RA afflicts 1.5 million people in the United States and is becoming increasingly more prevalent in the veteran
community as this population ages. It is also one of the most expensive illnesses to treat, resulting in hundreds
of millions of dollars in increased health care spending by the Veteran Administration (VA). The underlying
cause of RA remains unclear. Infections driving a misdirected response to self-proteins has been hypothesized
to underlie RA and other autoimmune diseases, but why some people remain healthy whereas others develop
autoimmunity remain poorly understood.
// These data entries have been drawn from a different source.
(** * ninjabot: simulated matching engine and order controller

    A shallow embedding of the paper wallet (package [exchange]), of the
    order controller's profit attribution and trade statistics (package
    [order]), of the strategy controller's bar ingestion (package
    [strategy]) and of the scheduler and the trailing stop (package
    [tools]).

    Numbers.  Go's [float64] is modelled by the exact rationals [Q]: every
    arithmetic operator and comparison of the source is kept, rounding,
    overflow and the non-finite values are not modelled.  Equalities
    between amounts are therefore equalities up to rounding, and a
    quotient is the source's as long as its divisor is not zero: there [Q]
    gives 0 and binary64 an infinity or NaN.  The concrete inputs
    evaluated on this model are small integers, on which binary64
    arithmetic is exact; [Binary64] computes one sequence of statements on
    binary64 numbers to show what rounding does to an inequality at 0.
    [int64] is [Z] with the wrap-around of [counter++] written out.
    [time.Time] is an instant in [Z]; [time.Time{}] is [zeroTime]. *)

From Stdlib Require Import ZArith QArith Qabs Lqa Lia List String PrimFloat.
From stdpp Require Import gmap strings sorting.

Local Open Scope Z_scope.

(** ** Numbers and time *)

Module Num.

Definition float64 := Q.

Definition Time := Z.

(** [time.Time{}]: January 1, year 1, 00:00 UTC, in seconds before the
    Unix epoch. *)
Definition zeroTime : Time := (-62135596800)%Z.

Definition Before (t u : Time) : bool := (t <? u)%Z.
Definition Equal (t u : Time) : bool := (t =? u)%Z.

(** [math.MaxFloat64] = 2^1023 * (2 - 2^-52). *)
Definition MaxFloat64 : Q := inject_Z (2 ^ 1024 - 2 ^ 971).

Definition MaxInt64 : Z := 2 ^ 63 - 1.

(** Two's complement wrap-around of a 64-bit signed integer. *)
Definition wrap64 (z : Z) : Z := (z + 2 ^ 63) mod 2 ^ 64 - 2 ^ 63.

(** Comparisons of the source, as booleans. *)
Definition ltb (x y : Q) : bool := negb (Qle_bool y x).
Definition leb (x y : Q) : bool := Qle_bool x y.
Definition gtb (x y : Q) : bool := ltb y x.
Definition geb (x y : Q) : bool := leb y x.
Definition eqb (x y : Q) : bool := Qeq_bool x y.

(** [math.Min], [math.Max], [math.Abs]. *)
Definition Min (x y : Q) : Q := if leb x y then x else y.
Definition Max (x y : Q) : Q := if leb x y then y else x.
Definition Abs (x : Q) : Q := Qabs x.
Using SARS-CoV-2 infection as a model, we will investigate RA-
related differences in immune composition before exposure and determine how it responds to infection. The
proposed study will test the overarching hypothesis that disrupted interaction with the microbiome in RA
patients amplifies cross-reactive SARS-CoV-2-specific T cells at baseline, which contributes to
broadening of T cell and antibody responses after SARS-CoV-2 infection. In Aim 1, we will determine how
pre-existing cross-reactive responses change in patients with RA. We have recently demonstrated that CD4+ T
cells from healthy adults are capable of recognizing SARS-CoV-2 prior to exposure. Further, a subset of
SARS-CoV-2 specific precursors respond to commensal bacteria. Building on this, we will determine if the
basal level of T cell cross-reactivity becomes amplified in an autoimmune setting. In Aim 2, we will determine
how COVID-19 impacts cross-reactive responses. We will test if infection drives further expansion of cross-
reactive T cells in RA patients and define the relationship between the breadth of CD4+ T cells and antibody
responses. Data generated from these experiments will provide vital knowledge on SARS-CoV-2 specific T
cells and address fundamental questions on cross-reactive responses in humans. These findings will likely be
relevant beyond SARS-CoV-2 to inform cross-reactive responses to other pathogens.

## Key facts

- **NIH application ID:** 10696315
- **Project number:** 2I01CX001460-07
- **Recipient organization:** PHILADELPHIA VA MEDICAL CENTER
- **Principal Investigator:** Laura Su
- **Activity code:** I01 (R01, R21, SBIR, etc.)
- **Funding institute:** VA
- **Fiscal year:** 2024
- **Award amount:** —
- **Award type:** 2
- **Project period:** 2016-07-01 → 2027-09-30

## Primary source

NIH RePORTER: https://reporter.nih.gov/project-details/10696315

## Citation

> US National Institutes of Health, RePORTER application 10696315, Defining how microbes drive abnormal T Cell responses in rheumatoid arthritis (2I01CX001460-07). Retrieved via AI Analytics 2026-05-21 from https://api.ai-analytics.org/grant/nih/10696315. Licensed CC0.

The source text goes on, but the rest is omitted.